Gravatar Thanks for this, Pithy. You're a good teacher.
A couple of questions, when you have a moment, - no rush:

1. Re "F.3 Common market" Is this clause supposed to read "... a common market that allows factory and product mobility?" Because if it is, then I get it, if not, I don't.

2. Re "F2. Subnational autonomy" v "F.5. Is the allocation of political authority institutionalized or within the sole control of one of the levels of government?"

First, is "institutionalized political authority" the same thing as "authority within the sole control of the levels of government?"

Second, I don't understand what the difference is between 'subnational autonomy' - and 'institutionalized authority' that is also 'within the sole control of one of the 'subnational governments.'

BTW, 'Ahhnold' had hard budget constraints - he just didn't know it. He knows it now. California is broke.


Gravatar Uh, that second question of mine should read "Is 'institutionalized political authority' the same as 'authority within the sole control of one of the levels of government?'


Gravatar I'm not sure if there are really 5 different factors, either. We'll have to take it up with Professor Weingast.


Gravatar On "factor mobility", that's economic jargon. The "factors of production" are labour and capital. So it means both that people can cross provincial/state borders to get jobs and investors can invest in other provinces/states.
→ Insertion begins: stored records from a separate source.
Lemma is_zero_cases (r : float) : is_zero r -> r = 0%float \/ r = (-0)%float.
Proof.
  unfold is_zero. rewrite FloatAxioms.eqb_spec.
  destruct (float_cases r) as [[s ->] | [[s ->] | [-> | (s & m & e & E)]]].
  - intros _. destruct s; [right | left]; reflexivity.
  - destruct s; discriminate.
  - discriminate.
  - rewrite E. destruct s; discriminate.
Qed.

Lemma add_zero (a r : float) : is_zero r -> same_number (a + r) a = true.
Proof.
  intros Hr.
  destruct (float_cases a) as [[s ->] | [[s ->] | [-> | (s & m & e & E)]]].
  - destruct (is_zero_cases r Hr) as [-> | ->]; destruct s; reflexivity.
  - destruct (is_zero_cases r Hr) as [-> | ->]; destruct s; reflexivity.
  - destruct (is_zero_cases r Hr) as [-> | ->]; reflexivity.
  - assert (a + r = a)%float as ->; [ | apply same_number_refl ].
    apply Prim2SF_inj. rewrite FloatAxioms.add_spec, E.
    destruct (is_zero_cases r Hr) as [-> | ->]; reflexivity.
Qed.

Lemma sub_zero (a r : float) : is_zero r -> same_number (a - r) a = true.
Proof.
  intros Hr.
  destruct (float_cases a) as [[s ->] | [[s ->] | [-> | (s & m & e & E)]]].
  - destruct (is_zero_cases r Hr) as [-> | ->]; destruct s; reflexivity.
  - destruct (is_zero_cases r Hr) as [-> | ->]; destruct s; reflexivity.
  - destruct (is_zero_cases r Hr) as [-> | ->]; reflexivity.
  - assert (a - r = a)%float as ->; [ | apply same_number_refl ].
    apply Prim2SF_inj. rewrite FloatAxioms.sub_spec, E.
    destruct (is_zero_cases r Hr) as [-> | ->]; reflexivity.
Qed.

(** ** Traces of computations *)

Lemma bind_ret {A B : Type} (a : A) (k : A -> M B) : bind (ret a) k = k a.
Proof. unfold bind, ret. destruct (k a); reflexivity. Qed.

Lemma bind_emit {B : Type} (e : event) (k : unit -> M B) :
  bind (emit e) k = (e :: trace (k tt), result (k tt)).
Proof. unfold bind, emit. destruct (k tt); reflexivity. Qed.

Lemma trace_bind_return {A B : Type} (m : M A) (k : A -> M B) (a : A) :
  result m = Return a ->
  trace (bind m k) = (trace m ++ trace (k a))%list /\
  result (bind m k) = result (k a).
Proof.
  destruct m as [t o]. cbn. intros ->. cbn.
  destruct (k a) as [t' o']. cbn. split; reflexivity.
Qed.

Lemma trace_bind_throw {A B : Type} (m : M A) (k : A -> M B) (e : exn) :
  result m = Throw e ->
  trace (bind m k) = trace m /\ result (bind m k) = Throw e.
Proof.
  destruct m as [t o]. cbn. intros ->. cbn. split; reflexivity.
Qed.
American states don't quite have a "hard" budge constraint, because state taxes are deducted from federal taxes, and there are lots of transfers. Governor Schwartznegger would like to make it even softer by having the federal government guarantee California's debts. If it doesn't, then it seems California can't borrow from anyone other than the mob.


Gravatar Thanks, Pithy.

(California is full of people who like to dance on the edge of the cliff - Arnie can borrow from Mel Gibson.)